SOURCE RECORDS: Begin

(** * Barry MCP: tool session, schema translation, conversation loops, worker

    A shallow embedding of the Barry MCP client
    ([barry_client/client.py], [gemini_agent.py], [ollama_agent.py]) and of
    the worker's tool handlers ([barry_server/server.py]), with the
    properties of the design document stated over it.

    Conventions.
    - A Python [str] is a Rocq [string] holding its UTF-8 encoding; the
      marker glyphs of the worker's output are written as their bytes.
      [len], slicing and [strip] work on characters, as Python's do.  [lower]
      and [upper] change the ASCII letters only, and [repr] escapes the ASCII
      control characters only: they are Python's on ASCII text.
    - Python exceptions are values of [exn]; only instances of [Exception]
      are modelled (what [except Exception] catches).  Interpreter
      interrupts such as [KeyboardInterrupt] end the command-line loop and
      are not part of the model.
    - Console output ([print]) is not modelled.
    - Objects of the [mcp], [ollama], [google.genai] and [pandas] libraries
      are external: their operations are fields of a class, acting on an
      abstract [World], or typed records holding what the code reads.  A
      library call returns or raises; a timeout is a raise.  A call that
      never completes has no outcome here: the properties are about runs in
      which every call into a library completes. *)

From Stdlib Require Import String Ascii List ZArith Lia Bool Arith.
From Stdlib Require Import DecimalString.
From Stdlib Require Sorted Permutation OrdersEx.
Import ListNotations.
Open Scope string_scope.

Set Implicit Arguments.

(** ** Strings *)

Definition nl : string := String (ascii_of_nat 10) "".

(** The string of the bytes [l]. *)
Definition bytes (l : list nat) : string :=
  fold_right (fun n s => String (ascii_of_nat n) s) EmptyString l.

(** In UTF-8 a character is a lead byte followed by its continuation bytes,
    which are the bytes from 128 to 191. *)
Definition is_continuation (c : ascii) : bool :=
  let n := nat_of_ascii c in (128 <=? n)%nat && (n <=? 191)%nat.

(** [len(s)]: the number of characters *)
Fixpoint len (s : string) : nat :=
  match s with
  | EmptyString => 0
  | String c s' => if is_continuation c then len s' else S (len s')
  end.

(** [s[:n]]: the first [n] characters *)
Fixpoint slice_to (n : nat) (s : string) : string :=
  match s with
  | EmptyString => EmptyString
  | String c s' =>
      if is_continuation c then String c (slice_to n s')
      else match n with
           | O => EmptyString
           | S n' => String c (slice_to n' s')
           end
  end.

(** [s.isascii()] *)
Fixpoint isascii (s : string) : bool :=
  match s with
  | EmptyString => true
  | String c s' => (nat_of_ascii c <? 128)%nat && isascii s'
  end.

(** [sep.join(parts)] *)
Definition join (sep : string) (parts : list string) : string :=
  String.concat sep parts.

(** [sub in s] *)
Fixpoint contains (sub s : string) : bool :=
  String.prefix sub s
  || match s with
     | EmptyString => false
     | String _ s' => contains sub s'
     end.

Definition lower_ascii (c : ascii) : ascii :=
  let n := nat_of_ascii c in
  if (65 <=? n)%nat && (n <=? 90)%nat then ascii_of_nat (n + 32) else c.

Definition upper_ascii (c : ascii) : ascii :=
  let n := nat_of_ascii c in
  if (97 <=? n)%nat && (n <=? 122)%nat then ascii_of_nat (n - 32) else c.

Fixpoint map_string (f : ascii -> ascii) (s : string) : string :=
  match s with
  | EmptyString => EmptyString
  | String c s' => String (f c) (map_string f s')
  end.

(** [s.lower()], [s.upper()], on the ASCII letters.  Outside ASCII only
    U+0130 and U+212A have a lower case that holds an ASCII letter (i and a
    combining dot, and k). *)
Definition lower : string -> string := map_string lower_ascii.
Definition upper : string -> string := map_string upper_ascii.

(** [str(n)] for a non-negative [int] *)
Definition str_nat (n : nat) : string := NilZero.string_of_uint (Nat.to_uint n).

(** [str(z)] for an [int] *)
Definition str_Z (z : Z) : string := NilZero.string_of_int (Z.to_int z).

(** ** Exceptions and results *)

Record exn : Type := mk_exn {
  exn_class : string;   (* the exception's class name *)
  exn_str : string      (* [str(e)] *)
}.

(** What a call into a library gives: a value or a raised exception. *)
Inductive outcome (A : Type) : Type :=
| Ok (a : A)
| Err (e : exn).
Arguments Ok {A} a.
Arguments Err {A} e.

(** What running a piece of the program gives: a value, a raised exception,
    or, for the unbounded tool loop run with a bound on its rounds, no answer
    within the bound. *)
Inductive result (A : Type) : Type :=
| Return (a : A)
| Raise (e : exn)
| Diverge.
Arguments Return {A} a.
Arguments Raise {A} e.
Arguments Diverge {A}.

Definition of_outcome {A} (o : outcome A) : result A :=
  match o with
  | Ok a => Return a
  | Err e => Raise e
  end.

(** State threaded through a computation; mutations done before a [raise]
    stay, as they do on Python objects. *)
Definition M (S A : Type) : Type := S -> result A * S.

Definition ret {S A} (a : A) : M S A := fun s => (Return a, s).
Definition raise {S A} (e : exn) : M S A := fun s => (Raise e, s).

Definition bind {S A B} (m : M S A) (k : A -> M S B) : M S B :=
  fun s =>
    match m s with
    | (Return a, s') => k a s'
    | (Raise e, s') => (Raise e, s')
    | (Diverge, s') => (Diverge, s')
    end.

(** [try: body  except Exception as e: handler(e)] *)
Definition try_except {S A} (body : M S A) (handler : exn -> M S A) : M S A :=
  fun s =>
    match body s with
    | (Raise e, s') => handler e s'
    | other => other
    end.

Definition get {S} : M S S := fun s => (Return s, s).
Definition put {S} (s : S) : M S unit := fun _ => (Return tt, s).
Definition modify {S} (f : S -> S) : M S unit := fun s => (Return tt, f s).

Declare Scope py_scope.
Delimit Scope py_scope with py.
Notation "x <- m ;; k" := (bind m (fun x => k))
  (at level 61, m at next level, right associativity) : py_scope.
Notation "m ;; k" := (bind m (fun _ => k))
  (at level 61, right associativity) : py_scope.

(** Exceptions in code that touches no state. *)
Definition rbind {A B} (r : result A) (k : A -> result B) : result B :=
  match r with
  | Return a => k a
  | Raise e => Raise e
  | Diverge => Diverge
  end.

Declare Scope res_scope.
Delimit Scope res_scope with res.
Notation "x <- r ;; k" := (rbind r (fun x => k))
  (at level 61, r at next level, right associativity) : res_scope.

(** [repr(s)] for a [str]: the text between single quotes, or between double
    quotes when it holds a single quote and no double quote; the quote in
    use and the backslash are escaped, and so are the control characters. *)
Definition squote : ascii := ascii_of_nat 39.
Definition dquote : ascii := ascii_of_nat 34.
Definition backslash : ascii := ascii_of_nat 92.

SOURCE RECORDS: End

Please write the full listing out again, exactly.

(OUTPUT OF THE EXERCISE)
(** * Barry MCP: tool session, schema translation, conversation loops, worker

    A shallow embedding of the Barry MCP client
    ([barry_client/client.py], [gemini_agent.py], [ollama_agent.py]) and of
    the worker's tool handlers ([barry_server/server.py]), with the
    properties of the design document stated over it.

    Conventions.
    - A Python [str] is a Rocq [string] holding its UTF-8 encoding; the
      marker glyphs of the worker's output are written as their bytes.
      [len], slicing and [strip] work on characters, as Python's do.  [lower]
      and [upper] change the ASCII letters only, and [repr] escapes the ASCII
      control characters only: they are Python's on ASCII text.
    - Python exceptions are values of [exn]; only instances of [Exception]
      are modelled (what [except Exception] catches).  Interpreter
      interrupts such as [KeyboardInterrupt] end the command-line loop and
      are not part of the model.
    - Console output ([print]) is not modelled.
    - Objects of the [mcp], [ollama], [google.genai] and [pandas] libraries
      are external: their operations are fields of a class, acting on an
      abstract [World], or typed records holding what the code reads.  A
      library call returns or raises; a timeout is a raise.  A call that
      never completes has no outcome here: the properties are about runs in
      which every call into a library completes. *)

From Stdlib Require Import String Ascii List ZArith Lia Bool Arith.
From Stdlib Require Import DecimalString.
From Stdlib Require Sorted Permutation OrdersEx.
Import ListNotations.
Open Scope string_scope.

Set Implicit Arguments.

(** ** Strings *)

Definition nl : string := String (ascii_of_nat 10) "".

(** The string of the bytes [l]. *)
Definition bytes (l : list nat) : string :=
  fold_right (fun n s => String (ascii_of_nat n) s) EmptyString l.

(** In UTF-8 a character is a lead byte followed by its continuation bytes,
    which are the bytes from 128 to 191. *)
Definition is_continuation (c : ascii) : bool :=
  let n := nat_of_ascii c in (128 <=? n)%nat && (n <=? 191)%nat.

(** [len(s)]: the number of characters *)
Fixpoint len (s : string) : nat :=
  match s with
  | EmptyString => 0
  | String c s' => if is_continuation c then len s' else S (len s')
  end.

(** [s[:n]]: the first [n] characters *)
Fixpoint slice_to (n : nat) (s : string) : string :=
  match s with
  | EmptyString => EmptyString
  | String c s' =>
      if is_continuation c then String c (slice_to n s')
      else match n with
           | O => EmptyString
           | S n' => String c (slice_to n' s')
           end
  end.

(** [s.isascii()] *)
Fixpoint isascii (s : string) : bool :=
  match s with
  | EmptyString => true
  | String c s' => (nat_of_ascii c <? 128)%nat && isascii s'
  end.

(** [sep.join(parts)] *)
Definition join (sep : string) (parts : list string) : string :=
  String.concat sep parts.

(** [sub in s] *)
Fixpoint contains (sub s : string) : bool :=
  String.prefix sub s
  || match s with
     | EmptyString => false
     | String _ s' => contains sub s'
     end.

Definition lower_ascii (c : ascii) : ascii :=
  let n := nat_of_ascii c in
  if (65 <=? n)%nat && (n <=? 90)%nat then ascii_of_nat (n + 32) else c.

Definition upper_ascii (c : ascii) : ascii :=
  let n := nat_of_ascii c in
  if (97 <=? n)%nat && (n <=? 122)%nat then ascii_of_nat (n - 32) else c.

Fixpoint map_string (f : ascii -> ascii) (s : string) : string :=
  match s with
  | EmptyString => EmptyString
  | String c s' => String (f c) (map_string f s')
  end.

(** [s.lower()], [s.upper()], on the ASCII letters.  Outside ASCII only
    U+0130 and U+212A have a lower case that holds an ASCII letter (i and a
    combining dot, and k). *)
Definition lower : string -> string := map_string lower_ascii.
Definition upper : string -> string := map_string upper_ascii.

(** [str(n)] for a non-negative [int] *)
Definition str_nat (n : nat) : string := NilZero.string_of_uint (Nat.to_uint n).

(** [str(z)] for an [int] *)
Definition str_Z (z : Z) : string := NilZero.string_of_int (Z.to_int z).

(** ** Exceptions and results *)

Record exn : Type := mk_exn {
  exn_class : string;   (* the exception's class name *)
  exn_str : string      (* [str(e)] *)
}.

(** What a call into a library gives: a value or a raised exception. *)
Inductive outcome (A : Type) : Type :=
| Ok (a : A)
| Err (e : exn).
Arguments Ok {A} a.
Arguments Err {A} e.

(** What running a piece of the program gives: a value, a raised exception,
    or, for the unbounded tool loop run with a bound on its rounds, no answer
    within the bound. *)
Inductive result (A : Type) : Type :=
| Return (a : A)
| Raise (e : exn)
| Diverge.
Arguments Return {A} a.
Arguments Raise {A} e.
Arguments Diverge {A}.

Definition of_outcome {A} (o : outcome A) : result A :=
  match o with
  | Ok a => Return a
  | Err e => Raise e
  end.

(** State threaded through a computation; mutations done before a [raise]
    stay, as they do on Python objects. *)
Definition M (S A : Type) : Type := S -> result A * S.

Definition ret {S A} (a : A) : M S A := fun s => (Return a, s).
Definition raise {S A} (e : exn) : M S A := fun s => (Raise e, s).

Definition bind {S A B} (m : M S A) (k : A -> M S B) : M S B :=
  fun s =>
    match m s with
    | (Return a, s') => k a s'
    | (Raise e, s') => (Raise e, s')
    | (Diverge, s') => (Diverge, s')
    end.

(** [try: body  except Exception as e: handler(e)] *)
Definition try_except {S A} (body : M S A) (handler : exn -> M S A) : M S A :=
  fun s =>
    match body s with
    | (Raise e, s') => handler e s'
    | other => other
    end.

Definition get {S} : M S S := fun s => (Return s, s).
Definition put {S} (s : S) : M S unit := fun _ => (Return tt, s).
Definition modify {S} (f : S -> S) : M S unit := fun s => (Return tt, f s).

Declare Scope py_scope.
Delimit Scope py_scope with py.
Notation "x <- m ;; k" := (bind m (fun x => k))
  (at level 61, m at next level, right associativity) : py_scope.
Notation "m ;; k" := (bind m (fun _ => k))
  (at level 61, right associativity) : py_scope.

(** Exceptions in code that touches no state. *)
Definition rbind {A B} (r : result A) (k : A -> result B) : result B :=
  match r with
  | Return a => k a
  | Raise e => Raise e
  | Diverge => Diverge
  end.

Declare Scope res_scope.
Delimit Scope res_scope with res.
Notation "x <- r ;; k" := (rbind r (fun x => k))
  (at level 61, r at next level, right associativity) : res_scope.

(** [repr(s)] for a [str]: the text between single quotes, or between double
    quotes when it holds a single quote and no double quote; the quote in
    use and the backslash are escaped, and so are the control characters. *)
Definition squote : ascii := ascii_of_nat 39.
Definition dquote : ascii := ascii_of_nat 34.
Definition backslash : ascii := ascii_of_nat 92.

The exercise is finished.